MHRA Approves Pierre Fabre's Vibegron for OAB Treatment

The UK Medicines and Healthcare products Regulatory Agency (MHRA) has given the green light to Pierre Fabre’s vibegron, marketed under the name Obgemsa, for the treatment of overactive bladder (OAB) syndrome symptoms in adults. This condition is characterized by symptoms such as urgency, increased urinary frequency, and incontinence. Vibegron is a beta 3 adrenergic receptor agonist, which acts as a muscle relaxant for the bladder, thereby reducing excessive bladder activity.

The recommended dosage for vibegron is a 75mg film-coated tablet taken daily. The MHRA's approval is based on data derived from the Phase III EMPOWUR clinical trial, which evaluated the drug's efficacy and safety over a 12-week period in 1,515 patients suffering from OAB. Participants in the trial were divided into three groups, receiving either a placebo, a 75mg dose of vibegron, or an active control.

The trial results were promising. Patients who were administered vibegron experienced a substantial reduction in the number of daily urination and incontinence episodes compared to those who received the placebo. Notably, these improvements were evident within just two weeks and were maintained throughout the treatment period. However, some patients did report side effects which included headaches, diarrhea, constipation, nausea, urinary tract infections, and increased post-void residual urine volume.

The MHRA has committed to ongoing surveillance of vibegron’s safety and efficacy, urging healthcare professionals and patients to report any adverse effects through the Yellow Card scheme.
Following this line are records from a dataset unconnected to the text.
(** * MOBO: a bi-objective Bayesian-optimisation round (src/mobo.py)

    Shallow embedding of the class [MOBO] of [src/mobo.py] and the proofs of
    the properties its specification states.

    Conventions of the embedding.
    - A numpy array is a record of a shape and row-major data.  Array cells
      are rationals: arithmetic is exact, rounding, overflow, NaN and Inf of
      binary64 are outside the model.  The one place where the source can
      produce NaN or Inf by itself, a division by zero, is made explicit by a
      checked division.  The one line whose property depends on rounding,
      the scaling of the acquisition scores, is also taken with its
      products rounded ([scale_rounded]) and on binary64 cells ([Binary64]).
    - A Python exception is a value of [exn]; a call that raises returns
      [Err].  [assert] raises [AssertionError].  The [isinstance] assertions
      of the source hold by typing and are not repeated.
    - The functions of the libraries the file imports (bayeso, scipy, numpy's
      random generator, the clock) are collaborators: fields of the record
      [Collaborators].  Those that can depend on anything but their arguments
      (global random state, time) thread an external state of type [W].
    - Three helpers of [bayeso.utils.utils_bo] whose behaviour the
      properties are about (normalization, projection into the bounds,
      choice of the best candidate) are not collaborators: the module
      [utils_bo] models them from the specification.
    - A world carries, besides the external state and the heap, a trace:
      the calls made to the collaborators, in order.  The trace is not in
      the source; it is what statements such as "before the fitter is ever
      called" are about.
    - The collaborators of [optimize] receive array values.  In
      [optimize_by_reference] they receive the array objects, as in Python,
      and may write them.
    - [self.logger.debug] calls are left out: they only run when [debug] is
      set and write to the logger only. *)

From Stdlib Require Import String ZArith QArith Qminmax Qround Qabs List Bool Arith Lia Lqa.
From Stdlib Require PrimFloat.
Import ListNotations.

Set Implicit Arguments.

(** ** Python exceptions and results *)

Inductive exn : Type :=
| AssertionError
| TypeError
| ValueError
| IndexError
| Raised (origin : string).

Inductive result (A : Type) : Type :=
| Ok (a : A)
| Err (e : exn).

Arguments Ok {A} a.
Arguments Err {A} e.

Definition rbind {A B} (r : result A) (k : A -> result B) : result B :=
  match r with
  | Ok a => k a
  | Err e => Err e
  end.

Definition rassert (b : bool) : result unit :=
  if b then Ok tt else Err AssertionError.

Declare Scope res_scope.
Delimit Scope res_scope with res.
Notation "x <- r ;; k" := (rbind r (fun x => k))
  (at level 61, r at next level, right associativity) : res_scope.
Notation "' p <- r ;; k" := (rbind r (fun x => match x with p => k end))
  (at level 61, p pattern, r at next level, right associativity) : res_scope.
Notation "r ;; k" := (rbind r (fun _ => k))
  (at level 61, right associativity) : res_scope.

(** ** numpy arrays *)

Module Np.

Record ndarray : Type := mk_ndarray { shape : list nat; data : list Q }.

Definition size_of (s : list nat) : nat := fold_right Nat.mul 1%nat s.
This ensures that any potential issues can be monitored and addressed promptly, maintaining the drug's safety profile.

In addition to vibegron, the MHRA has also approved a new treatment for advanced HR-positive, HER2-negative breast cancer with specific genetic abnormalities. AstraZeneca’s capivasertib, sold under the name Truqap, has been sanctioned for use in patients whose cancer has not responded to other treatments. Capivasertib is an AKT inhibitor that works by hindering the proliferation of cancer cells and is taken orally in combination with fulvestrant, a hormonal therapy.

The approval of capivasertib was underpinned by a clinical trial that included 708 patients, with a specific focus on a subset of 289 patients displaying the targeted genetic mutations. Results from the clinical studies revealed that individuals treated with capivasertib had an average progression-free survival of 7.3 months, compared to just 3.1 months for those who received a placebo. Despite its effectiveness, the drug is associated with potential side effects such as high blood sugar, diarrhea, skin rashes, urinary tract infections, low blood hemoglobin levels, appetite loss, nausea, vomiting, mouth sores or ulcers with gum inflammation, itching, and fatigue.

Both vibegron and capivasertib offer new hope for patients dealing with challenging health conditions. The MHRA’s approvals of these medications reflect ongoing advancements in medical treatments and underline the importance of rigorous clinical trials in establishing the efficacy and safety of new therapeutic options.